Even worse, some laws—including federal overtime law and the Family and Medical Leave Act—allow employees to sue their supervisors directly, meaning a manager’s personal bank account could be at stake.
Most lawsuits are not triggered by great injustices. Instead, simple management mistakes and perceived slights start the snowball of discontent rolling downhill toward the courtroom.
Here are 12 of the biggest manager mistakes that harm an organization’s credibility in court. Use these points as a checklist to shore up your personal employment-law defense:
1. Sloppy documentation
Most discrimination cases aren’t won with “smoking gun” evidence. They’re proven circumstantially, often through documents or statements made by managers. Documents, particularly e-mail, can help the employee show discriminatory intent. The lesson: Always speak and write as if your comments will be held up to a jury someday.

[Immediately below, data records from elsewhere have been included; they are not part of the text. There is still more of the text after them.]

(** * Order placement of the restaurant management server

    A shallow embedding of the [POST /api/orders] handler of [server.js]
    together with the part of the MySQL store it talks to, and the
    properties of the order-placement transaction.

    Conventions of the embedding.
    - [DECIMAL(10,2)] columns and the request's money amounts are held as
      [Z], counting hundredths; [INT] columns are [Z]; the ranges and
      lengths of the column types are not enforced. A JavaScript number is
      an IEEE 754 double ([spec_float] of the standard library at 53 bits):
      the product [mapping.quantity_required * item.quantity] is the
      double the runtime computes, it goes into the statement as
      [Number::toString] writes it, and the server reads it as the literal
      it then is.
    - A table with a primary key that the handler addresses by key
      ([inventory], [menu_items]) is a [gmap] from the key to the row; the
      tables the handler only appends to are lists, oldest row first.
    - The handler is a chain of callbacks and awaited promises over one
      connection; here it is a computation in a state-and-exception monad
      over [World], which holds the tables, the open transaction, the
      driver errors still to come and a log of what the handler did to the
      outside (statements sent, mails handed to the transporter).
    - The server opens one connection ([const db = mysql.createConnection])
      and every request uses it. A handler runs uninterrupted between two
      calls on the connection; requests in flight together take turns call
      by call ([serve]), and a handler run through all its calls in a row
      ([run_alone]) is the handler of the monadic reading
      ([post_api_orders]). *)

From stdpp Require Import gmap strings list.
From Stdlib Require Import Floats.SpecFloat.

2. Not knowing policies, procedures
Courts expect supervisors to know their organization’s policies and procedures. If a manager admits ignorance, legal experts say juries typically view that as purposeful, not forgetfulness.
That’s why it’s vital to make sure you understand company policies. Don’t make decisions based on a vague memory of a policy. Double check it or check with HR before taking action.
3. Inflated appraisals
Performance reviews are one of the most important forms of documentation, yet managers sometimes inflate the ratings for various reasons. If a manager later tries to cite “poor performance” for that same person’s termination or demotion, those overly positive appraisals create a heap of credibility concerns.

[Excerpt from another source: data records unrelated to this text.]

Lemma windows_agree_with_brute_force_witness :
  maxVowels (list_ascii_of_string "leetcode") 3
    = Some (maxVowels_brute (list_ascii_of_string "leetcode") 3) ∧
  maximumSubarraySum [1; 5; 4; 2; 9; 9; 9] 3
    = Some (Z.max 0 (maximumSubarraySum_brute [1; 5; 4; 2; 9; 9; 9] 3)) ∧
  numOfSubarrays [11; 13; 17; 23; 29; 31; 7; 5; 2; 3] 3 5
    = Some (numOfSubarrays_brute [11; 13; 17; 23; 29; 31; 7; 5; 2; 3] 3 5).
Proof.
  apply (windows_agree_with_brute_force
           (list_ascii_of_string "leetcode") [1; 5; 4; 2; 9; 9; 9]
           [11; 13; 17; 23; 29; 31; 7; 5; 2; 3] 3 3 3 5);
    vm_compute; intuition discriminate.
Defined.

(** C1 as stated fails: the only window of [[-1; -2]] has distinct elements and
    sum [-3], which the brute force returns, and the code returns [0]. *)
Lemma maximumSubarraySum_brute_differs :
  1 ≤ 2 ≤ vsize [-1; -2] ∧ Forall is_int [-1; -2] ∧
  maximumSubarraySum_brute [-1; -2] 2 = -3 ∧
  maximumSubarraySum [-1; -2] 2 = Some 0 ∧
  maximumSubarraySum [-1; -2] 2 ≠ Some (maximumSubarraySum_brute [-1; -2] 2).
Proof.
  split; [by vm_compute|]. split; [by repeat constructor|].
  split; [by vm_compute|]. split; by vm_compute.
Qed.

(** C2 (as amended).  For [1 <= k <= n], when the sum of every block of [n - k]
    consecutive cards and the best total itself fit in an [int], [maxScore]
    returns the largest total of [k] cards taken from the two ends; that total
    is the sum of all cards minus the smallest sum of a block of [n - k]
    consecutive cards; and [maxScore([1,79,80,1,1,1,200,1], 3) = 202]. *)
Theorem maxScore_correct (cardPoints : list Z) (k : Z) :
  1 ≤ k ≤ vsize cardPoints → vsize cardPoints ≤ INT_MAX →
  Forall is_int (sumZ <$> windows (length cardPoints - Z.to_nat k) cardPoints) →
  is_int (maxScore_spec cardPoints k) →
  maxScore cardPoints k = Some (maxScore_spec cardPoints k) ∧
  maxScore_spec cardPoints k = maxScore_complement cardPoints k ∧
  maxScore [1; 79; 80; 1; 1; 1; 200; 1] 3 = Some 202.
Proof.
  intros Hk Hn Hb Hr. split; [|split].
  - by apply maxScore_exact.
  - apply maxScore_spec_complement. lia.
  - by vm_compute.
Qed.

Lemma maxScore_correct_witness :
  maxScore [1; 79; 80; 1; 1; 1; 200; 1] 3
    = Some (maxScore_spec [1; 79; 80; 1; 1; 1; 200; 1] 3) ∧
  maxScore_spec [1; 79; 80; 1; 1; 1; 200; 1] 3
    = maxScore_complement [1; 79; 80; 1; 1; 1; 200; 1] 3 ∧
  maxScore [1; 79; 80; 1; 1; 1; 200; 1] 3 = Some 202.
Proof.
  apply (maxScore_correct [1; 79; 80; 1; 1; 1; 200; 1] 3).
  - vm_compute. intuition discriminate.
  - vm_compute. discriminate.
  - compute_done.
  - vm_compute. intuition discriminate.
Defined.

(** C2 as stated fails: with two cards of [INT_MAX] the best total of two cards
    is [4294967294], which no [int] holds; the code returns [-2]. *)
Lemma maxScore_overflow :
  1 ≤ 2 ≤ vsize [2147483647; 2147483647; 0] ∧
  Forall is_int [2147483647; 2147483647; 0] ∧
  maxScore_spec [2147483647; 2147483647; 0] 2 = 4294967294 ∧
  maxScore [2147483647; 2147483647; 0] 2 = Some (-2) ∧
  maxScore [2147483647; 2147483647; 0] 2
    ≠ Some (maxScore_spec [2147483647; 2147483647; 0] 2).
Proof.
  split; [by vm_compute|]. split; [compute_done|].
  split; [by vm_compute|]. split; by vm_compute.
Qed.

(** C3 (as amended).  For a vector of [int]s and [1 <= k <= n],
    [maximumSubarraySum] returns the larger of [0] and the largest sum of a
    length-[k] window with pairwise distinct elements: that largest sum when it
    is not negative, and [0] when no window qualifies; in particular
    [maximumSubarraySum([1,5,4,2,9,9,9], 3) = 15] and
    [maximumSubarraySum([4,4,4], 3) = 0]. *)
Theorem maximumSubarraySum_correct (nums : list Z) (k : Z) :
  1 ≤ k ≤ vsize nums → vsize nums ≤ INT_MAX → Forall is_int nums →
  maximumSubarraySum nums k = Some (Z.max 0 (maximumSubarraySum_spec nums k)) ∧
  (0 ≤ maximumSubarraySum_spec nums k →
   maximumSubarraySum nums k = Some (maximumSubarraySum_spec nums k)) ∧
  (List.filter distinct (windows (Z.to_nat k) nums) = [] →
   maximumSubarraySum nums k = Some 0) ∧
  maximumSubarraySum [1; 5; 4; 2; 9; 9; 9] 3 = Some 15 ∧
  maximumSubarraySum [4; 4; 4] 3 = Some 0.
Proof.
  intros Hk Hn Hi.
  pose proof (maximumSubarraySum_exact nums k Hk Hn Hi) as E.
  split; [done|]. split; [|split; [|split]].
  - intros H0. rewrite E. f_equal. lia.
  - intros Hnil. rewrite E. unfold maximumSubarraySum_spec. by rewrite Hnil.
  - by vm_compute.
  - by vm_compute.
Qed.

Lemma maximumSubarraySum_correct_witness :
  maximumSubarraySum [1; 5; 4; 2; 9; 9; 9] 3
    = Some (Z.max 0 (maximumSubarraySum_spec [1; 5; 4; 2; 9; 9; 9] 3)) ∧
  (0 ≤ maximumSubarraySum_spec [1; 5; 4; 2; 9; 9; 9] 3 →
   maximumSubarraySum [1; 5; 4; 2; 9; 9; 9] 3
     = Some (maximumSubarraySum_spec [1; 5; 4; 2; 9; 9; 9] 3)) ∧
  (List.filter distinct (windows (Z.to_nat 3) [1; 5; 4; 2; 9; 9; 9]) = [] →
   maximumSubarraySum [1; 5; 4; 2; 9; 9; 9] 3 = Some 0) ∧
  maximumSubarraySum [1; 5; 4; 2; 9; 9; 9] 3 = Some 15 ∧
  maximumSubarraySum [4; 4; 4] 3 = Some 0.
Proof.
  apply (maximumSubarraySum_correct [1; 5; 4; 2; 9; 9; 9] 3).
  - vm_compute. intuition discriminate.
  - vm_compute. discriminate.
  - compute_done.
Defined.

(** C3 as stated fails: the window [[-1; -2]] has distinct elements, so the
    largest qualifying sum is [-3], and the code returns [0]. *)
Lemma maximumSubarraySum_negative_window :
  1 ≤ 2 ≤ vsize [-1; -2] ∧ Forall is_int [-1; -2] ∧
  List.filter distinct (windows 2 [-1; -2]) = [[-1; -2]] ∧
  maximumSubarraySum_spec [-1; -2] 2 = -3 ∧
  maximumSubarraySum [-1; -2] 2 = Some 0 ∧
  maximumSubarraySum [-1; -2] 2 ≠ Some (maximumSubarraySum_spec [-1; -2] 2).
Proof.
  split; [by vm_compute|]. split; [compute_done|].
  split; [by vm_compute|]. split; [by vm_compute|]. split; by vm_compute.
Qed.

(** C4 (as amended).  For [1 <= k <= n], when the sum of every length-[k]
    window and the product [k * threshold] fit in an [int], [numOfSubarrays]
    returns the number of length-[k] windows whose mean is at least
    [threshold]; on such a window the test [sum >= k * threshold] of the code is
    that comparison; and [numOfSubarrays([2,2,2,2,5,5,5,8], 3, 4) = 3]. *)
Theorem numOfSubarrays_correct (arr : list Z) (k threshold : Z) :
  1 ≤ k ≤ vsize arr → vsize arr ≤ INT_MAX →
  Forall is_int (sumZ <$> windows (Z.to_nat k) arr) → is_int (k * threshold) →
  numOfSubarrays arr k threshold = Some (numOfSubarrays_spec arr k threshold) ∧
  (∀ w, w ∈ windows (Z.to_nat k) arr →
        Qle_bool (inject_Z threshold) (mean w) = (k * threshold <=? sumZ w)) ∧
  numOfSubarrays [2; 2; 2; 2; 5; 5; 5; 8] 3 4 = Some 3.
Proof.
  intros Hk Hn Hw Ht. split; [|split].
  - by apply numOfSubarrays_exact.
  - intros w Hin. unfold vsize in *.
    pose proof (windows_elem_length _ _ _ Hin ltac:(lia)).
    apply mean_ge_iff; lia.
  - by vm_compute.
Qed.

Lemma numOfSubarrays_correct_witness :
  numOfSubarrays [2; 2; 2; 2; 5; 5; 5; 8] 3 4
    = Some (numOfSubarrays_spec [2; 2; 2; 2; 5; 5; 5; 8] 3 4) ∧
  (∀ w, w ∈ windows (Z.to_nat 3) [2; 2; 2; 2; 5; 5; 5; 8] →
        Qle_bool (inject_Z 4) (mean w) = (3 * 4 <=? sumZ w)) ∧
  numOfSubarrays [2; 2; 2; 2; 5; 5; 5; 8] 3 4 = Some 3.
Proof.
  apply (numOfSubarrays_correct [2; 2; 2; 2; 5; 5; 5; 8] 3 4).
  - vm_compute. intuition discriminate.
  - vm_compute. discriminate.
  - compute_done.
  - vm_compute. intuition discriminate.
Defined.

(** C4 as stated fails: for [arr = [0, 0]], [k = 2] and [threshold = 2^30] the
    product [k * threshold] does not fit in an [int]; no window has a mean of
    [2^30], and the code counts one. *)
Lemma numOfSubarrays_threshold_overflow :
  1 ≤ 2 ≤ vsize [0; 0] ∧ Forall is_int [0; 0] ∧ is_int 1073741824 ∧
  numOfSubarrays_spec [0; 0] 2 1073741824 = 0 ∧
  numOfSubarrays [0; 0] 2 1073741824 = Some 1 ∧
  numOfSubarrays [0; 0] 2 1073741824
    ≠ Some (numOfSubarrays_spec [0; 0] 2 1073741824).
Proof.
  split; [by vm_compute|]. split; [compute_done|]. split; [by vm_compute|].
  split; [by vm_compute|]. split; by vm_compute.
Qed.

(** C5.  For every string [s] of length [n] (an [int]) and [1 <= k <= n],
    [maxVowels] returns the largest number of vowels of a length-[k] window:
    a number that some window attains and no window exceeds; in particular
    [maxVowels("abciiidef", 3) = 3]. *)
Theorem maxVowels_correct (s : list ascii) (k : Z) :
  1 ≤ k ≤ vsize s → vsize s ≤ INT_MAX →
  maxVowels s k = Some (maximum (count_if is_vowel <$> windows (Z.to_nat k) s)) ∧
  (∃ v, maxVowels s k = Some v ∧
        (∃ w, w ∈ windows (Z.to_nat k) s ∧ count_if is_vowel w = v) ∧
        (∀ w, w ∈ windows (Z.to_nat k) s → count_if is_vowel w ≤ v)) ∧
  maxVowels (list_ascii_of_string "abciiidef") 3 = Some 3.
Proof.
  intros Hk Hn. pose proof (maxVowels_refines s k Hk Hn) as E.
  unfold maxVowels_brute in E. split; [done|]. split; [|by vm_compute].
  eexists. split; [exact E|]. split.
  - assert (count_if is_vowel <$> windows (Z.to_nat k) s ≠ []) as Hne.
    { apply windows_upto_ne. unfold vsize in *. lia. }
    apply maximum_in, list_elem_of_fmap in Hne as (w & Hw & Hin). eauto.
  - intros w Hin. apply maximum_ge. by apply list_elem_of_fmap_2.
Qed.

Lemma maxVowels_correct_witness :
  maxVowels (list_ascii_of_string "abciiidef") 3
    = Some (maximum (count_if is_vowel
                       <$> windows (Z.to_nat 3) (list_ascii_of_string "abciiidef"))) ∧
  (∃ v, maxVowels (list_ascii_of_string "abciiidef") 3 = Some v ∧
        (∃ w, w ∈ windows (Z.to_nat 3) (list_ascii_of_string "abciiidef")
              ∧ count_if is_vowel w = v) ∧
        (∀ w, w ∈ windows (Z.to_nat 3) (list_ascii_of_string "abciiidef")
              → count_if is_vowel w ≤ v)) ∧
  maxVowels (list_ascii_of_string "abciiidef") 3 = Some 3.
Proof.
  apply (maxVowels_correct (list_ascii_of_string "abciiidef") 3).
  - vm_compute. intuition discriminate.
  - vm_compute. discriminate.
Defined.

Be direct, honest and consistent.
4. Shrugging off complaints
Turning a blind eye to any employees’ complaints of unfairness or perceived illegal actions is a guaranteed credibility buster. Comments like “I’m not a baby sitter” or “Boys will be boys” will hurt employee morale and jeopardize your standing in court.
5. Interview errors
It may be easy to answer the question, “Why did you hire that person?” But managers often run into trouble when they have to answer, “Why did you reject certain other candidates?”

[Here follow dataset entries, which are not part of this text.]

(** C2, as the code has it.  For a scene without renderable surface whose
    fallback box, the box of the whole graph, has no extent in any
    dimension, the divisor is the literal 1 and the published scale factor
    is exactly 4, the target size. *)
Theorem degenerate_scale_is_target_size (scene : Node) (s : Store) :
  allocated s scene ->
  noSurface s scene ->
  getSize (fst (setFromObject (snd (prepare scene s)) (fst (prepare scene s))))
  = Vector3_set 0 0 0 ->
  let size := getSize (fst (computeBox (snd (prepare scene s)) (fst (prepare scene s)))) in
  or_else (Math_max (vx size) (vy size) (vz size)) 1 = 1
  /\ snd (fst (normalize scene s)) = 4.
Proof.
  intros Ha Hn Hsize size.
  assert (E : computeBox (snd (prepare scene s)) (fst (prepare scene s))
              = setFromObject (snd (prepare scene s)) (fst (prepare scene s)))
    by (apply computeBox_fallback, prepare_noSurface; assumption).
  subst size. rewrite (normalize_stages scene s). cbn [fst snd].
  rewrite E. now apply scaleFactor_no_extent.
Qed.

Lemma degenerate_scale_is_target_size_witness :
  snd (fst (normalize Samples.emptyScene Samples.store)) = 4.
Proof.
  apply (degenerate_scale_is_target_size Samples.emptyScene Samples.store).
  - repeat constructor.
  - repeat constructor.
  - reflexivity.
Defined.

(** C2, as the claim has it, fails: a scene that is a single empty group
    has no renderable surface, its fallback box is empty and has no extent,
    and the scale factor published for it is 4, not 1. *)
Lemma degenerate_scale_counterexample :
  noSurface Samples.store Samples.emptyScene
  /\ getSize (fst (setFromObject (snd (prepare Samples.emptyScene Samples.store))
                                 (fst (prepare Samples.emptyScene Samples.store))))
     = Vector3_set 0 0 0
  /\ snd (fst (normalize Samples.emptyScene Samples.store)) = 4
  /\ snd (fst (normalize Samples.emptyScene Samples.store)) <> 1.
Proof.
  assert (H : snd (fst (normalize Samples.emptyScene Samples.store)) = 4).
  { change (scaleFactor emptyBox = 4). now apply scaleFactor_no_extent. }
  splits.
  - repeat constructor.
  - reflexivity.
  - exact H.
  - rewrite H. lra.
Qed.

End Measuring.

(** ** Moving the root moves the box *)

Section Translation.
Import THREE StoreRelations ArtifactModel.

Lemma compose_affine (p : Vector3) (q : Quaternion) (sc : Vector3) : affine (compose p q sc).
Proof. unfold affine, compose. cbn. auto. Qed.

Lemma multiplyMatrices_affine (a b : Matrix4) :
  affine a -> affine b -> affine (multiplyMatrices a b).
Proof.
  intros (A1 & A2 & A3 & A4) (B1 & B2 & B3 & B4). unfold affine, multiplyMatrices. cbn.
  rewrite A1, A2, A3, A4, B1, B2, B3, B4. splits; ring.
Qed.

(** Two matrices with the same entries are the same matrix. *)
Lemma Matrix4_ext (a11 a12 a13 a14 a21 a22 a23 a24 a31 a32 a33 a34 a41 a42 a43 a44
                   b11 b12 b13 b14 b21 b22 b23 b24 b31 b32 b33 b34 b41 b42 b43 b44 : R) :
  a11 = b11 -> a12 = b12 -> a13 = b13 -> a14 = b14 ->
  a21 = b21 -> a22 = b22 -> a23 = b23 -> a24 = b24 ->
  a31 = b31 -> a32 = b32 -> a33 = b33 -> a34 = b34 ->
  a41 = b41 -> a42 = b42 -> a43 = b43 -> a44 = b44 ->
  mkMatrix4 a11 a12 a13 a14 a21 a22 a23 a24 a31 a32 a33 a34 a41 a42 a43 a44
  = mkMatrix4 b11 b12 b13 b14 b21 b22 b23 b24 b31 b32 b33 b34 b41 b42 b43 b44.
Proof. intros. subst. reflexivity. Qed.















End Translation.

Section Recentring.
Import THREE StoreRelations ArtifactModel.

Lemma kind_of_look (sA sB : Store) (l : loc) :
  look (objects sB l) = look (objects sA l) -> kind (objects sB l) = kind (objects sA l).
Proof. unfold look, kind. intros H. injection H as H1 H2 _ _ _. congruence. Qed.

Lemma pose_set_matrices (l l' : loc) (m mw : Matrix4) (s : Store) :
  pose (objects (modify l (set_matrices m mw) s) l') = pose (objects s l').
Proof.
  rewrite objects_modify. now destruct (Nat.eqb_spec l' l); [subst|].
Qed.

That’s because rejection decisions typically aren’t well-documented and the decision-maker may not recall the reasons later.
During interviews, stay away from any question that doesn’t focus on this central issue: How well would this person perform the job he or she has applied for? Never ask about age, race, marital status, children, day care plans, religion, health status or political affiliation.
6. Lack of legal knowledge
Juries will expect—and the plaintiff’s lawyer will encourage them to expect— that employers stay abreast of developments in employment law. Refresh yourself regularly on your organization’s policies, read communications sent from HR and, when in doubt, ask questions.
7. ‘Papering’ an employee’s file
Most managers hear the mantra, “Document, document, document.” But it’s possible to overdocument, especially when it occurs right before a firing. Courts will be able to see through a rush of disciplinary actions cited in the days before a termination.
Be consistent in documenting negative and positive performance and behavior of employees. It’s best to keep a “performance log” for each employee, regularly making notes in each file.
8. Being rude, mean-spirited
An organization can have the best case in the world, but if the key supervisor comes across as rude, insensitive and mean, the attorney’s job of selling the case to the jury will be much harder.
Use the golden rule in handling staff.
9. Careless statements to feds
When responding to charges filed with the EEOC or state agencies, employers often have to submit position statements. Managers may be called upon to help provide some of that information. You can bet the employee’s attorney will review these statements, particularly affidavits, and introduce them at trial, especially if your story has changed. Keep your story consistent.
10. Changing your story
If an organization changes its reasoning for making an adverse employment decision (firing, discipline, demotion, etc.) in midstream, its credibility is shot.
Be straight with employees from the start about reasons for discipline. Don’t sugarcoat your comments.
11. Dictating accommodations
Under federal law, employers must make “reasonable” workplace changes to accommodate an employee’s disability. How to choose those accommodations? It must be a give-and-take process to reach a solution, the law says. Managers too often try to dictate the solution.
12. Firing employees too fast
Managers who fire without first trying to improve the worker’s performance will appear insensitive and potentially discriminatory in court. Conversely, managers who try to improve things before resorting to firing will stand a better chance of avoiding a lawsuit.